Belakangan, China dan India sedang meniru AS di masa lampau. Di China, setiap minggunya dibangun pembangkit batu bara baru, membuatnya melampaui AS dalam hal emisi karbon, tetapi sekaligus melahirkan ledakan jumlah masyarakat menengah ke atas di negara tersebut. Pertumbuhan penduduk yang begitu pesat di Negeri Tirai Bambu disertai daya beli yang tinggi memaksa industrialisasi di China kini seperti berlari, dan seterusnya menimbulkan efek domino perusakan lingkungan yang juga dahsyat. Pasalnya, kebutuhan akan energi (konvensional) meniscayakan tingginya emisi karbon. Tentu saja.!break!
Dalam Indonesia Energy Outlook & Statistic 2006 yang disusun oleh Pengkajian Energi Universitas Indonesia, proyeksi emisi karbon dioksida nasional dari sektor pembangkit listrik saja bisa melonjak nyaris tiga kali lipat dalam kurun waktu 15 tahun, dihitung sejak saat ini. Itu baru dari pembangkit listrik, belum lagi sektor transportasi, industri, dan yang lebih pelik, kehutanan dan lahan gambut. Banyak data sudah disajikan, dan hampir semua merefleksikan betapa beratnya langkah kita untuk menurunkan emisi jika melihat realitas kebijakan, implementasi pembangunan yang ramah lingkungan dan perilaku masyarakat kita saat ini.

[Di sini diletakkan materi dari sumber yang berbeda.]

(** * Zattoo EPG grabber: guide acquisition, enrichment and XMLTV building

    A shallow embedding of [src/zattoo_epg.py] (class [ZattooEPG]) and the
    properties of its listing windows, detail batches, retry loop, detail
    merge, text cleaning and programme building.

    Conventions.
    - A Python [str] is a [string]; every [ascii] stands for one code point
      in the range 0..255.
    - A Python [int] is a [Z].
    - A Python [dict] with string keys is a [gmap string _]; [d.update(e)]
      is the left-biased union [e ∪ d].
    - Code that may raise returns a [result]. *)

From Stdlib Require Import ZArith Ascii String List Lia DecimalString DecimalZ DecimalPos.
From stdpp Require Import base option gmap strings list fin_maps.

Set Warnings "-register-all".
Local Open Scope string_scope.

(** ** Python strings *)

Module Text.

(** [str.isspace] on the code points 0..255: TAB..CR, FS..US, SPACE, NEL
    and NBSP. These are the characters [str.strip()] removes. *)
Definition is_space (c : ascii) : bool :=
  let n := N_of_ascii c in
  ((9 <=? n)%N && (n <=? 13)%N) || ((28 <=? n)%N && (n <=? 32)%N)
  || (n =? 133)%N || (n =? 160)%N.

(** [s.replace(old, new)] for a one-character [old]. *)
Fixpoint replace (old : ascii) (new : string) (s : string) : string :=
  match s with
  | EmptyString => EmptyString
  | String c s' =>
      if Ascii.eqb c old then new +:+ replace old new s'
      else String c (replace old new s')
  end.

(** [c in s] for a one-character [c]. *)
Fixpoint contains (c : ascii) (s : string) : bool :=
  match s with
  | EmptyString => false
  | String c' s' => Ascii.eqb c' c || contains c s'
  end.

(** [re.sub(r'<[^>]*>', '', s)]: scanning from the left, a ['<'] followed
    somewhere by a ['>'] starts a match that extends to the first such
    ['>']; the match is deleted. A ['<'] with no ['>'] after it is kept.
    [in_tag] is true while the scan is inside a match. *)
Fixpoint sub_tags (in_tag : bool) (s : string) : string :=
  match s with
  | EmptyString => EmptyString
  | String c s' =>
      if in_tag then
        if Ascii.eqb c ">" then sub_tags false s' else sub_tags true s'
      else if Ascii.eqb c "<" && contains ">" s' then sub_tags true s'
      else String c (sub_tags false s')
  end.
Lemma dist_dispatch_thrown w event e :
  outcome (Dist.dispatch w event) = Throw e -> e = cannot_convert.
Proof.
  intros H. destruct (dist_dispatch_settles w event) as (m & Hm).
  apply (settled_thrown _ _ _ Hm H).
Qed.

Lemma ts_dispatch_tagged w event :
  describable_world w -> resolves_tagged (Ts.dispatch w event).
Proof.
  intros H. unfold Ts.dispatch.
  destruct (_ && _); [apply ts_underlying_tagged, H | ].
  destruct (_ && _); [apply ts_asset_tagged, H | apply ts_update_tagged, H].
Qed.

Lemma dist_dispatch_tagged w event :
  describable_world w -> resolves_tagged (Dist.dispatch w event).
Proof.
  intros H. unfold Dist.dispatch.
  destruct (_ && _); [apply (ts_underlying_tagged w _ H) | ].
  destruct (_ && _); [apply (ts_asset_tagged w _ H) | apply dist_update_tagged, H].
Qed.

(** The script's handler answers 200 with the serialized result when the
    operation returns, whichever tag the result has. *)
Lemma ts_handler_200 (w : World) (event : list (string * JsVal)) (result : JsVal) :
  outcome (Ts.dispatch w event) = Return result ->
  exists body,
    JSON_stringify result = Return (JStr body) /\
    Ts.handler w event
    = (trace (Ts.dispatch w event), Return (response 200 (JStr body))).
Proof.
  intros H. destruct (ts_dispatch_settles w event) as (m & Hm).
  destruct (stringify_tagged result (settled_returned _ _ _ Hm H)) as (body & Hb).
  exists body. split; [exact Hb | ].
  unfold Ts.handler. apply async_eq; settle; rewrite H; settle; rewrite Hb; settle;
    rewrite ?List.app_nil_r; reflexivity.
Qed.
(** * Generic thread support of LibVLC: [src/misc/threads.c]

    A shallow embedding of the condition variable, the read/write lock, the
    counting semaphore and the debug lock-mark tracker, together with the
    properties their description states about them.

    Conventions of the embedding.
    - [unsigned] is 32 bits wide, [long] and [uintptr_t] are 64 bits wide
      (LP64); every arithmetic operation of the source that can wrap is
      written with its wrap-around.
    - A function that can call [abort()], fail an [assert], or go through a
      pointer that designates no live object returns an [outcome].
    - The code between [vlc_mutex_lock] and [vlc_mutex_unlock] of one mutex
      is one transition of the protected data: this is what the mutex
      provides, and it is the granularity at which other threads can see
      the data.
    - The lock-free semaphore is embedded instruction by instruction, each
      atomic access being one transition, and threads are interleaved by an
      explicit schedule. All its accesses are to one atomic cell, so they
      are totally ordered whatever their memory order.
    - Cancellation and the caller's mutex of [vlc_cond_wait] are outside of
      the embedding: a wait that is cancelled or times out is a park that
      returns without having been woken. *)

From Stdlib Require Import ZArith Lia.
From stdpp Require Import base option list gmap.

Open Scope Z_scope.

(** ** Outcomes of a call *)

Inductive outcome (A : Type) : Type :=
| Ok (a : A)      (* the call ran to its end *)
| Aborted         (* [abort()], or an [assert] that does not hold *)
| Fault           (* access through a pointer to no live object *)
| Diverged.       (* a loop exhausted the fuel it was given *)

Arguments Ok {A} a.
Arguments Aborted {A}.
Arguments Fault {A}.
Arguments Diverged {A}.

Definition outcome_bind {A B : Type} (f : A → outcome B) (m : outcome A)
  : outcome B :=
  match m with
  | Ok a => f a
  | Aborted => Aborted
  | Fault => Fault
  | Diverged => Diverged
  end.

#[global] Instance outcome_ret : MRet outcome := @Ok.
#[global] Instance outcome_mbind : MBind outcome := @outcome_bind.

(** [assert (b)] of a build without [NDEBUG]. *)
Definition assert (b : bool) : outcome unit :=
  if b then Ok tt else Aborted.

Definition UINT_MAX : Z := 2 ^ 32 - 1.
Definition LONG_MAX : Z := 2 ^ 63 - 1.
Definition LONG_MIN : Z := - 2 ^ 63.
Definition UINTPTR_MAX : Z := 2 ^ 64 - 1.

(** The value an [unsigned] takes when it is assigned [z]. *)
Definition to_uint (z : Z) : Z := z mod (UINT_MAX + 1).

(** * Condition variables *)

Module Cond.

(** A waiter is designated by the address of the [struct vlc_cond_waiter]
    in the frame of the thread that runs [vlc_cond_wait]. *)
Definition addr := nat.
(** * The streaming transcription session of [main.py]

    A shallow embedding of [websocket_transcribe] (main.py, lines 34-135):
    the handshake, the receive loop, the two [except] clauses and the
    [finally] block.  The WebSocket transport and the Vosk recognizer are
    external; they appear here as a scripted world and as an interface
    record.  [print] writes to stdout; it matters to the handler only when
    it raises, which is what the model keeps of it. *)

From Stdlib Require Import ZArith String Ascii List Bool Lia.
From Stdlib Require Import Strings.Byte Floats.SpecFloat.
Import ListNotations.
Local Open Scope string_scope.
Local Open Scope Z_scope.
#[local] Set Warnings "-register-all".

(** ** Python values *)

(** What [json.loads] returns: a JSON document as a Python object.  A
    [dict] keeps insertion order, so an object is an association list; the
    first binding of a key is the one [dict.get] sees. *)
Inductive json : Type :=
| JNull
| JBool (b : bool)
| JInt (z : Z)
| JFloat (f : spec_float)
| JStr (s : string)
| JArr (items : list json)
| JObj (fields : list (string * json)).

(** The exceptions the handler distinguishes: [except WebSocketDisconnect]
    (line 111) and [except Exception] (line 113).  [Exception msg] stands
    for every other subclass of [Exception], with [str(exc) = msg]. *)
Inductive exn : Type :=
| WebSocketDisconnect
| Exception (msg : string).

Definition SAMPLE_RATE_DEFAULT : Z := 16000.

Definition type_name (v : json) : string :=
  match v with
  | JNull => "NoneType"
  | JBool _ => "bool"
  | JInt _ => "int"
  | JFloat _ => "float"
  | JStr _ => "str"
  | JArr _ => "list"
  | JObj _ => "dict"
  end.

Fixpoint lookup (k : string) (fields : list (string * json)) : option json :=
  match fields with
  | [] => None
  | (k', v) :: rest => if String.eqb k k' then Some v else lookup k rest
  end.

(** [d.get(k, default)]: only a [dict] has the method; on anything else
    the attribute access raises [AttributeError]. *)
Definition dict_get (fields : list (string * json)) (k : string) (default : json) : json :=
  match lookup k fields with Some v => v | None => default end.

Definition py_get (d : json) (k : string) (default : json) : exn + json :=
  match d with
  | JObj fields => inr (dict_get fields k default)
  | _ => inl (Exception ("'" ++ type_name d ++ "' object has no attribute 'get'"))
  end.
(** * deej-with-buttons: the serial protocol engine (pkg/deej/serial.go)

    A shallow embedding of the line grammar, the slider and button
    trackers, the button action trigger and the configuration-reload
    handler of [SerialIO], with the properties of the specification
    stated over it.

    Conventions.
    - Go [int] and [uint] are [Z]; conversions write their wrap-around out.
    - Go strings are byte strings: [string] (a list of [ascii]).
    - A Go [float32] scalar is an exact rational [Q] kept in lowest terms.
      Every scalar the tracker stores is either the literal [-1.0] or a
      multiple of 1/100, and no property below depends on rounding error.
    - A slice is a [list]; an index outside it panics, as in Go.
    - Logging is not modelled; a goroutine body is modelled as the
      sequential function it runs. *)

From Stdlib Require Import ZArith QArith Qround Qabs Ascii String List Bool Lia Lqa
  Sorted.
From stdpp Require Import base option list gmap strings.

Local Open Scope Z_scope.

(** ** The Go standard library functions the source calls *)

Module strings.

(** [strings.TrimSuffix(s, suffix)]: [s] without the trailing [suffix],
    or [s] itself when it does not end with it. *)
Fixpoint cutSuffix (s suffix : string) : option string :=
  if String.eqb s suffix then Some EmptyString
  else match s with
       | EmptyString => None
       | String c s' => String c <$> cutSuffix s' suffix
       end.

Definition TrimSuffix (s suffix : string) : string :=
  default s (cutSuffix s suffix).

Fixpoint inCutset (c : ascii) (cutset : string) : bool :=
  match cutset with
  | EmptyString => false
  | String d rest => Ascii.eqb c d || inCutset c rest
  end.

Fixpoint TrimLeft (s cutset : string) : string :=
  match s with
  | EmptyString => EmptyString
  | String c s' => if inCutset c cutset then TrimLeft s' cutset else s
  end.

Fixpoint TrimRight (s cutset : string) : string :=
  match s with
  | EmptyString => EmptyString
  | String c s' =>
      match TrimRight s' cutset with
      | EmptyString => if inCutset c cutset then EmptyString
                       else String c EmptyString
      | r => String c r
      end
  end.

(** [strings.Trim(s, cutset)] for a cutset of single-byte characters. *)
Definition Trim (s cutset : string) : string :=
  TrimRight (TrimLeft s cutset) cutset.

(** [strings.Split(s, sep)] for a non-empty [sep]: the pieces between the
    leftmost non-overlapping occurrences of [sep]; never an empty slice.
    [skip] counts the bytes of a separator still to be passed over. *)
Fixpoint splitFrom (sep : string) (skip : nat) (s : string) : list string :=
  match s with
  | EmptyString => [EmptyString]
  | String c s' =>
      match skip with
      | S k => splitFrom sep k s'
      | O =>
          if String.prefix sep s
          then EmptyString :: splitFrom sep (String.length sep - 1) s'
          else match splitFrom sep 0 s' with
               | piece :: rest => String c piece :: rest
               | [] => [String c EmptyString]
               end
      end
  end.

Definition Split (s sep : string) : list string := splitFrom sep 0 s.

End strings.

Module strconv.

Inductive NumError := ErrSyntax | ErrRange.

Definition maxInt : Z := 2 ^ 63 - 1.
Definition minInt : Z := - 2 ^ 63.

Definition digitVal (c : ascii) : option Z :=
  let n := Z.of_nat (nat_of_ascii c) in
  if (48 <=? n) && (n <=? 57) then Some (n - 48) else None.

Fixpoint parseDigits (s : string) (acc : Z) : option Z :=
  match s with
  | EmptyString => Some acc
  | String c s' =>
      match digitVal c with
      | Some d => parseDigits s' (acc * 10 + d)
      | None => None
      end
  end.

(** [strconv.Atoi(s)]: an optional sign and decimal digits. A syntax error
    gives 0, a value outside [int] gives the nearest bound; both with an
    error, which every caller in serial.go drops. *)
Definition Atoi (s : string) : Z * option NumError :=
  let '(neg, body) :=
    match s with
    | String "-" rest => (true, rest)
    | String "+" rest => (false, rest)
    | _ => (false, s)
    end in
  match body with
  | EmptyString => (0, Some ErrSyntax)
  | _ =>
      match parseDigits body 0 with
      | None => (0, Some ErrSyntax)
      | Some v =>
          let n := if neg then - v else v in
          if n <? minInt then (minInt, Some ErrRange)
          else if maxInt <? n then (maxInt, Some ErrRange)
          else (n, None)
      end
  end.

End strconv.

(** ** Regular expressions (package regexp), as far as the two patterns go *)

Module regexp.

Inductive Regexp :=
| NoMatch
| EmptyMatch
| Literal (c : ascii)
| Digit                                 (* \d : the ASCII class [0-9] *)
| Concat (r1 r2 : Regexp)
| Alternate (r1 r2 : Regexp)
| Star (r : Regexp).

Definition isDigit (c : ascii) : bool :=
  let n := nat_of_ascii c in (48 <=? n)%nat && (n <=? 57)%nat.

Definition Quest (r : Regexp) : Regexp := Alternate EmptyMatch r.

(** [r{1,n+1}] *)
Fixpoint Repeat1 (n : nat) (r : Regexp) : Regexp :=
  match n with
  | O => r
  | S k => Concat r (Quest (Repeat1 k r))
  end.

Fixpoint nullable (r : Regexp) : bool :=
  match r with
  | NoMatch => false
  | EmptyMatch => true
  | Literal _ => false
  | Digit => false
  | Concat r1 r2 => nullable r1 && nullable r2
  | Alternate r1 r2 => nullable r1 || nullable r2
  | Star _ => true
  end.

Fixpoint deriv (c : ascii) (r : Regexp) : Regexp :=
  match r with
  | NoMatch => NoMatch
  | EmptyMatch => NoMatch
  | Literal d => if Ascii.eqb c d then EmptyMatch else NoMatch
  | Digit => if isDigit c then EmptyMatch else NoMatch
  | Concat r1 r2 =>
      if nullable r1
      then Alternate (Concat (deriv c r1) r2) (deriv c r2)
      else Concat (deriv c r1) r2
  | Alternate r1 r2 => Alternate (deriv c r1) (deriv c r2)
  | Star r1 => Concat (deriv c r1) (Star r1)
  end.

(** [MatchString] of the pattern [^r$]: the whole text is in the language
    of [r] (without the [m] flag, [^] and [$] match only at the two ends
    of the text). *)
Fixpoint MatchString (r : Regexp) (s : string) : bool :=
  match s with
  | EmptyString => nullable r
  | String c s' => MatchString (deriv c r) s'
  end.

Kemudian muncul angka 26 persen itu.
Jika dalam keadaan business as usual saja kita masih kesulitan mengejar kesejahteraan dan pertumbuhan ekonomi, bagaimana jika mesti dibebani pula dengan upaya mitigasi? Rasanya tidak adil jika di saat kita masih butuh untuk memanfaatkan sumber daya alam demi mengejar kemakmuran, tetapi kemudian kita pilih untuk memikirkan cara lain—yang jauh lebih sulit—padahal sesungguhnya kita tidak didesak untuk melakukannya.